O saque-aniversário é uma modalidade opcional de retirada do FGTS que permite ao trabalhador sacar, todos os anos, uma parte do saldo das contas ativas e inativas, no mês de aniversário. Quem faz a adesão continua tendo direito à multa de 40% em caso de demissão sem justa causa, mas perde o acesso ao saque integral enquanto estiver nessa modalidade.
O percentual liberado depende da faixa de saldo existente nas contas do FGTS, e quanto menor o montante, maior costuma ser a alíquota de retirada, podendo haver parcela adicional fixa. Assim, o saque-aniversário cria uma espécie de “renda anual”, usada para pagar dívidas, reforçar o orçamento ou compor pequenas reservas em outras aplicações financeiras.
Quais são as principais regras atuais do saque-aniversário do FGTS?
Para aderir ao saque-aniversário, o trabalhador precisa fazer a opção em canais oficiais, como aplicativo do FGTS, site da Caixa ou agências, mediante autorização expressa. Depois de feita a opção, há prazo de carência, normalmente de dois anos, para retornar ao saque-rescisão, o que torna a decisão algo a ser avaliado com atenção.
As regras atuais envolvem calendário de saques, percentual liberado e efeitos em caso de demissão, além de detalhes operacionais para não perder prazos.

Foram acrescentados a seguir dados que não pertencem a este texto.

Definition decrypt (key : option CryptoKey) (encoded : jsstr) : result jsstr :=
  data ← base64ToUint8 encoded;
  plaintext ← subtle_decrypt key (take IV_LENGTH data) (drop IV_LENGTH data);
  mret (TextDecoder_decode plaintext).

(** ** Media envelopes: the metadata object with the chunk under ["data"] *)

Definition encryptMediaEnvelope (key : option CryptoKey) (iv chunkData : bytes)
    (metadata : list (jsstr * json)) : result jsstr :=
  data ← uint8ToBase64 chunkData;
  encrypt key iv (JSON_stringify (JObj (map_set metadata (lit "data") (JStr data)))).

Definition bad_envelope : jsstr := lit "decryptMediaEnvelope: missing or invalid data field".

Definition decryptMediaEnvelope (key : option CryptoKey) (ciphertext : jsstr)
    : result (bytes * list (jsstr * json)) :=
  text ← decrypt key ciphertext;
  parsed ← JSON_parse text;
  match parsed with
  | JNull => Throw (lit "TypeError")
  | JObj fs =>
      match map_get fs (lit "data") with
      | Some (JStr data) =>
          chunkData ← base64ToUint8 data;
          mret (chunkData, map_delete fs (lit "data"))
      | _ => Throw bad_envelope
      end
  | _ => Throw bad_envelope
  end.

(** ** Keys *)

Definition exportKey (key : option CryptoKey) : result jsstr :=
  match key with
  | Some k => uint8ToBase64 (raw_export k)
  | None => Throw (lit "TypeError")
  end.

Definition importKey (base64 : jsstr) : result CryptoKey :=
  raw ← base64ToUint8 base64;
  of_option (lit "DataError") (raw_import raw).

(** [salt] is [None] when the argument is not a [Uint8Array]. *)
Definition deriveRoomKey (roomName passphrase : jsstr) (salt : option bytes) : result CryptoKey :=
  if str_empty passphrase then
    Throw (lit "deriveRoomKey requires a passphrase " ++ [8212] ++ lit " room name alone is not secret")
  else match salt with
  | None => Throw (lit "deriveRoomKey requires a 32-byte Uint8Array salt")
  | Some salt =>
      if negb (Nat.eqb (length salt) 32) then
        Throw (lit "deriveRoomKey requires a 32-byte Uint8Array salt")
      else
        let material := roomName ++ lit ":" ++ passphrase in
        let saltInput := TextEncoder_encode (KDF_CONTEXT ++ lit ":" ++ roomName) in
        let roomHash := sha256 saltInput in
        combinedSalt ← uint8_set (new_uint8 64) salt 0;
        combinedSalt ← uint8_set combinedSalt roomHash 32;
        mret (pbkdf2 (TextEncoder_encode material) combinedSalt PBKDF2_ITERATIONS)
  end.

De forma geral, o calendário define período anual para retirada, do mês de aniversário até o último dia útil do segundo mês subsequente, e valores não sacados retornam automaticamente para a conta do FGTS.
- Adesão: feita de forma digital ou presencial, exclusivamente por iniciativa do trabalhador.
- Calendário: mês de aniversário + dois meses adicionais para realizar o saque.
- Demissão sem justa causa: direito apenas à multa de 40%; o saldo segue no fundo, liberado apenas nos saques anuais.

Como o saque-aniversário do FGTS impacta a demissão sem justa causa?
Em caso de dispensa sem justa causa, quem está no saque-aniversário mantém o recebimento da multa de 40% calculada sobre os depósitos feitos pelo empregador. No entanto, o trabalhador não pode sacar integralmente o saldo das contas vinculadas, o que frustra quem associa automaticamente a demissão à liberação total do FGTS.
Para retornar ao saque-rescisão, a legislação prevê intervalo mínimo, impedindo reversão imediata da escolha pelo saque-aniversário. Assim, quem atua em setores com maior rotatividade ou instabilidade profissional precisa ponderar se a retirada anual compensa a limitação no acesso ao saldo em caso de desligamento inesperado.
Quais cuidados tomar antes de aderir ao saque-aniversário do FGTS?
Antes de optar pelo saque-aniversário, é recomendável avaliar renda, estabilidade no emprego e necessidade de liquidez no curto e médio prazo. Como a adesão altera o acesso ao fundo em caso de demissão, o impacto financeiro futuro deve ser considerado, sobretudo por quem usa o FGTS como reserva para emergências.
Alguns cuidados práticos costumam ser apontados por especialistas em finanças pessoais, ajudando a comparar o benefício do saque anual com a segurança do saque total na rescisão:
- Verificar o saldo total do FGTS e simular quanto seria liberado anualmente na modalidade aniversário.
- Comparar a necessidade de dinheiro imediato com a importância de manter o saque integral em caso de dispensa.
- Observar o histórico profissional, avaliando risco de demissão no curto prazo e rotatividade do setor.
- Acompanhar mudanças legais, pois propostas de alteração das regras do saque-aniversário são frequentes.
O saque-aniversário do FGTS vale a pena em 2026?
Em 2026, o saque-aniversário continua em vigor e segue atraindo trabalhadores interessados em transformar o FGTS em fonte periódica de recursos. A decisão de aderir ou permanecer no saque-rescisão depende, sobretudo, da estabilidade no emprego, do nível de endividamento e da forma como cada pessoa organiza seu planejamento financeiro.
Em contextos de emprego mais estável, o saque anual pode ser usado de forma planejada para quitar dívidas caras ou reforçar metas de curto prazo e investimentos. Já em cenários de maior incerteza no mercado de trabalho, manter o saque-rescisão tende a preservar o acesso total ao saldo em caso de demissão, funcionando como importante proteção financeira de emergência.